The Questions We Should Be Asking
You have now seen the system.
You have seen the chips fabricated on a contested island, the energy flowing through straits that missiles can close, the data pulsing through cables that anchors can sever. You have seen the minerals processed in facilities that one government can shut down with a memo. You have seen the capital flowing from Gulf sovereign wealth into American data centers, the gases once refined in Ukrainian steel mills, the rare earth magnets mined in Inner Mongolia, the Arctic mining claims staked by billionaires. You have seen the map, the proxy patterns, the feedback loops, the boardroom where the playbook is written. You have seen the asymmetry and the three futures it might produce.

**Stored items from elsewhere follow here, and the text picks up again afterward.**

(* ===== verification/RustFloat.v ===== *)
(** The float parser and the shortest-digits formatter of Rust's core
    library, as executable functions on [spec_float], and the instance
    of [FloatText] the witnesses evaluate with.

    [parse_f64_text] accepts what [<f64 as FromStr>] accepts (an optional
    sign, then [inf], [infinity] or [nan] in any letter case, or decimal
    digits with an optional point, at least one digit, and an optional
    exponent) and returns the binary64 value nearest to the decimal,
    ties to even, infinity beyond the range.  [display_f64_text] prints,
    as [Display] does, the shortest decimal digits that read back as the
    value, the nearest such digits when there is a choice, in positional
    notation without exponent. *)

From Stdlib Require Import ZArith Ascii String SpecFloat.
From stdpp Require Import base tactics option list numbers strings.
From S2P Require Import Prelude RustStr RustNum.

Local Open Scope Z_scope.

(** ** From a decimal to the nearest binary64 *)

(** The number of decimal digits of a positive integer. *)
Definition decimal_length (n : Z) : Z := Z.of_nat (String.length (int_to_string n)).

(** The binary64 nearest to [m * 10^e] for [m > 0].  Beyond 310 decimal
    digits before the point the value is above the largest finite
    binary64, and below 330 zeros after the point it is less than half
    the smallest one, so the powers of ten that are computed stay small.
    A negative [e] is handled by a quotient of at least 64 bits with the
    remainder kept as a sticky lowest bit. *)
Definition f64_of_decimal (m e : Z) : f64 :=
  if m <=? 0 then S754_zero false
  else if 310 <? decimal_length m + e then S754_infinity false
  else if decimal_length m + e <? -330 then S754_zero false
  else if 0 <=? e then binary_normalize f64_prec f64_emax (m * 10 ^ e) 0 false
  else
    let d := 10 ^ (- e) in
    let s := Z.max 0 (64 + Z.log2 d - Z.log2 m + 1) in
    let q := (m * 2 ^ s) / d in
    let sticky := if (m * 2 ^ s) mod d =? 0 then 0 else 1 in
    binary_normalize f64_prec f64_emax (2 * q + sticky) (- s - 1) false.

Definition f64_neg (x : f64) : f64 := SFopp x.

(** ** Parsing *)

(** The longest prefix of ASCII digits, and the rest. *)
Fixpoint span_digits (s : string) : string * string :=
  match s with
  | "" => ("", "")
  | String c s' =>
      if Str.is_numeric c then let '(ds, r) := span_digits s' in (String c ds, r)
      else ("", s)
  end.

(** A leading sign, and the rest. *)
Definition split_sign (s : string) : bool * string :=
  match s with
  | "" => (false, "")
  | String c r =>
      if Ascii.eqb c "-" then (true, r)
      else if Ascii.eqb c "+" then (false, r)
      else (false, s)
  end.

(** The exponent part: nothing, or [e] or [E], an optional sign, and one
    or more digits up to the end of the text. *)
Definition parse_exponent (s : string) : option Z :=
  match s with
  | "" => Some 0
  | String c r =>
      if Ascii.eqb c "e" || Ascii.eqb c "E" then
        let '(neg, r) := split_sign r in
        let '(ds, rest) := span_digits r in
        match ds, rest with
        | String _ _, "" => (λ n, if neg : bool then - n else n) <$> parse_digits 0 ds
        | _, _ => None
        end
      else None
  end.

(** A decimal number without sign as mantissa and power of ten. *)
Definition parse_decimal (s : string) : option (Z * Z) :=
  let '(int_part, r) := span_digits s in
  let '(frac_part, r) :=
    match r with
    | String "." r' => span_digits r'
    | _ => ("", r)
    end in
  match int_part +:+ frac_part with
  | "" => None
  | digits =>
      e ← parse_exponent r;
      m ← parse_digits 0 digits;
      Some (m, e - Z.of_nat (String.length frac_part))
  end.

Definition parse_special (s : string) : option f64 :=
  let l := Str.to_lowercase s in
  if bool_decide (l = "nan") then Some S754_nan
  else if bool_decide (l = "inf") || bool_decide (l = "infinity")
  then Some (S754_infinity false)
  else None.

(** [s.parse::<f64>().ok()] *)
Definition parse_f64_text (s : string) : option f64 :=
  let '(neg, r) := split_sign s in
  let magnitude :=
    match parse_decimal r with
    | Some (m, e) => Some (f64_of_decimal m e)
    | None => parse_special r
    end in
  (λ x, if neg : bool then f64_neg x else x) <$> magnitude.

(** ** Shortest digits *)

(** A positive value as a fraction. *)
Definition fraction_of (m : positive) (e : Z) : Z * Z :=
  if 0 <=? e then (Z.pos m * 2 ^ e, 1) else (Z.pos m, 2 ^ (- e)).

(** [num / den < 10^k] *)
Definition below_pow10 (num den k : Z) : bool :=
  if 0 <=? k then num <? den * 10 ^ k else num * 10 ^ (- k) <? den.

(** The decimal exponent of a positive fraction: the least [k] with
    [num / den < 10^k].  The estimate from the binary logarithms is off
    by at most two. *)
Definition decimal_exponent (num den : Z) : Z :=
  let est := (Z.log2 num - Z.log2 den) * 30103 / 100000 in
  let k0 := est - 1 in
  if below_pow10 num den k0 then k0
  else if below_pow10 num den (k0 + 1) then k0 + 1
  else if below_pow10 num den (k0 + 2) then k0 + 2
  else if below_pow10 num den (k0 + 3) then k0 + 3
  else k0 + 4.

(** The value cut to [n] significant digits: the integer
    [floor (num / den * 10^(n - k))]. *)
Definition floor_digits (num den k n : Z) : Z :=
  if 0 <=? n - k then (num * 10 ^ (n - k)) / den
  else num / (den * 10 ^ (k - n)).

(** Does the decimal [d * 10^(k - n)] read back as [x]? *)
Definition reads_back (x : f64) (d k n : Z) : bool :=
  match SFcompare (f64_of_decimal d (k - n)) x with
  | Some Eq => true
  | _ => false
  end.

(** Is [lo] at least as near to the value as [lo + 1], in units of
    [10^(k - n)]?  On a tie the even one wins. *)
Definition lower_is_nearer (num den k n lo : Z) : bool :=
  let '(a, b) :=
    if 0 <=? n - k then (2 * num * 10 ^ (n - k), den)
    else (2 * num, den * 10 ^ (k - n)) in
  match a ?= (2 * lo + 1) * b with
  | Lt => true
  | Gt => false
  | Eq => Z.even lo
  end.

(** The digits of length [n] that read back as [x], if there are. *)
Definition digits_at (x : f64) (num den k n : Z) : option Z :=
  let lo := floor_digits num den k n in
  let hi := lo + 1 in
  match reads_back x lo k n, reads_back x hi k n with
  | true, true => Some (if lower_is_nearer num den k n lo then lo else hi)
  | true, false => Some lo
  | false, true => Some hi
  | false, false => None
  end.

(** The first length from [n] on at which digits read back; seventeen
    digits always do, so [fuel] is seventeen at the call. *)
Fixpoint shortest_from (fuel : nat) (x : f64) (num den k n : Z) : Z * Z :=
  match fuel with
  | O => (floor_digits num den k n, n)
  | S fuel' =>
      match digits_at x num den k n with
      | Some d => (d, n)
      | None => shortest_from fuel' x num den k (n + 1)
      end
  end.

(** Trailing zeros of the digits removed: the digits and their number. *)
Fixpoint strip_zeros (fuel : nat) (d n : Z) : Z * Z :=
  match fuel with
  | O => (d, n)
  | S fuel' => if (d mod 10 =? 0) && (1 <? n) then strip_zeros fuel' (d / 10) (n - 1)
               else (d, n)
  end.

(** Digits [d] with decimal exponent [k] (the value is [0.d * 10^k]) in
    positional notation. *)
Definition positional (d k : Z) : string :=
  let ds := int_to_string d in
  let len := Z.of_nat (String.length ds) in
  if k <=? 0 then "0." +:+ zeros (Z.to_nat (- k)) +:+ ds
  else if k <? len then
    String.substring 0 (Z.to_nat k) ds +:+ "." +:+
    String.substring (Z.to_nat k) (Z.to_nat (len - k)) ds
  else ds +:+ zeros (Z.to_nat (k - len)).

(** [format!("{}", x)] *)
Definition display_f64_text (x : f64) : string :=
  match x with
  | S754_nan => "NaN"
  | S754_infinity s => sign_text s +:+ "inf"
  | S754_zero s => sign_text s +:+ "0"
  | S754_finite s m e =>
      let '(num, den) := fraction_of m e in
      let k := decimal_exponent num den in
      let '(d, n) := shortest_from 17 (S754_finite false m e) num den k 1 in
      (* the upper neighbour may have one digit more than asked for *)
      let k := if decimal_length d =? n then k else k + 1 in
      let '(d, _) := strip_zeros 20 d (decimal_length d) in
      sign_text s +:+ positional d k
  end.

#[export] Instance rust_float_text : FloatText := {|
  parse_f64 := parse_f64_text;
  display_f64 := display_f64_text;
|}.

This chapter does not offer answers. It offers questions. Not because answers are unimportant — they are desperately important — but because the right questions, asked clearly and directed at the right people, are the most powerful tool available to anyone who has seen what this book describes.
Questions About Infrastructure
What happens when two or more critical nodes fail simultaneously?
This is the question the system is not designed to answer, because no single institution is responsible for asking it. The CHIPS Act addresses chips. The Department of Energy addresses power. NATO has begun addressing cables. The Commerce Department addresses trade. Nobody addresses the system.
In 2008, no single financial regulator was responsible for systemic risk. AIG structured its activities to fall in the gaps between agencies. The crisis cost $22 trillion. After it, Congress created the Financial Stability Oversight Council — an institution whose entire purpose is to watch the spaces between the silos.
Where is the equivalent for AI infrastructure? Who is monitoring the simultaneous stress on Hormuz, the Red Sea, the Taiwan Strait, and Chinese rare earth facilities? Who has the mandate to say: these are not four separate situations — this is one situation, and it is approaching a threshold?
The CHIPS Act has awarded $30.9 billion across forty projects. Twenty-four of 161 milestones have been met in three years. Companies expect to complete all projects by 2033. Is this pace sufficient? The question is not rhetorical — it is quantifiable. The answer depends on when the next disruption hits Taiwan, and nobody knows when that will be.
Can Arctic infrastructure — the cables, the mines, the data centers — be built fast enough to provide meaningful redundancy before the current chokepoints fail? The cable timelines stretch to 2030. The mining timelines stretch to 2040. The chokepoints are stressed now.
Questions About Power
Who authorized this?
It is a simple question, and it has no satisfying answer. No electorate voted for a world in which ninety percent of advanced AI chips are manufactured on a single island. No legislature debated whether Chinese facilities should process ninety percent of the world's rare earths. No constitutional process produced the system in which a handful of technology companies — and the individuals who control them — hold more leverage over the future of artificial intelligence than any government on Earth.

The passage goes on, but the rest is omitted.